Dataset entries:

= Beginning of Section =

Lemma replay_missing_file_fails_witness :
  NewHttpVcr (C := SpecCassette.cassette)
    "main_result.yaml" false "https://api.stripe.com" Scenario.emptyDisk
    = ((mkHttpVcr None None false EmptyString,
        Some (ErrNotExist "main_result.yaml")), Scenario.emptyDisk)
  ∧ os_IsNotExist (Some (ErrNotExist "main_result.yaml")) = true.
Proof.
  apply (replay_missing_file_fails (C := SpecCassette.cassette)
           "main_result.yaml" "https://api.stripe.com" Scenario.emptyDisk).
  reflexivity.
Defined.

Lemma record_removes_existing_file_witness :
  nodes (cleared "main_result.yaml" Scenario.usedDisk) !! "main_result.yaml"%string
    = None
  ∧ NewHttpVcr (C := SpecCassette.cassette)
      "main_result.yaml" true "https://api.stripe.com" Scenario.usedDisk
    = ((Scenario.recording, None),
       mkFS (<["main_result.yaml"%string := RegularFile (CassetteDoc [])]> ∅) ∅).
Proof.
  pose proof (record_removes_existing_file (C := SpecCassette.cassette)
                "main_result.yaml" "https://api.stripe.com" Scenario.usedDisk
                (CassetteDoc [Scenario.pong]) eq_refl) as [Hgone Hnew].
  split; [exact Hgone|].
  rewrite Hnew. vm_compute. reflexivity.
Defined.

(* ===================================================================== *)
(** ** Reasoning about computations *)
(* ===================================================================== *)

Section Computations.

Context {C : Cassette} {N : Network}.

Lemma respects_ret {A : Type} (R : World → World → Prop) (a : A) :
  Reflexive R → respects R (mret a : M A).
Proof. intros HR σ. apply HR. Qed.

Lemma respects_panic {A : Type} (R : World → World → Prop) (msg : string) :
  Reflexive R → respects R (panic msg : M A).
Proof. intros HR σ. apply HR. Qed.

Lemma respects_bind {A B : Type} (R : World → World → Prop)
    (m : M A) (f : A → M B) :
  Transitive R →
  respects R m → (∀ a, respects R (f a)) → respects R (m ≫= f).
Proof.
  intros HR Hm Hf σ. unfold mbind, M_bind.
  specialize (Hm σ). destruct (m σ) as [[a|msg] σ']; cbn in *.
  - etrans; [exact Hm|]. apply Hf.
  - exact Hm.
Qed.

= End of Section =

Aim of the task:
What is needed is an exact repetition of the lines from the first line of the records through the line containing "split; [exact Hgone|].", both ends included, and nothing more.

Solution:
Lemma replay_missing_file_fails_witness :
  NewHttpVcr (C := SpecCassette.cassette)
    "main_result.yaml" false "https://api.stripe.com" Scenario.emptyDisk
    = ((mkHttpVcr None None false EmptyString,
        Some (ErrNotExist "main_result.yaml")), Scenario.emptyDisk)
  ∧ os_IsNotExist (Some (ErrNotExist "main_result.yaml")) = true.
Proof.
  apply (replay_missing_file_fails (C := SpecCassette.cassette)
           "main_result.yaml" "https://api.stripe.com" Scenario.emptyDisk).
  reflexivity.
Defined.

Lemma record_removes_existing_file_witness :
  nodes (cleared "main_result.yaml" Scenario.usedDisk) !! "main_result.yaml"%string
    = None
  ∧ NewHttpVcr (C := SpecCassette.cassette)
      "main_result.yaml" true "https://api.stripe.com" Scenario.usedDisk
    = ((Scenario.recording, None),
       mkFS (<["main_result.yaml"%string := RegularFile (CassetteDoc [])]> ∅) ∅).
Proof.
  pose proof (record_removes_existing_file (C := SpecCassette.cassette)
                "main_result.yaml" "https://api.stripe.com" Scenario.usedDisk
                (CassetteDoc [Scenario.pong]) eq_refl) as [Hgone Hnew].
  split; [exact Hgone|].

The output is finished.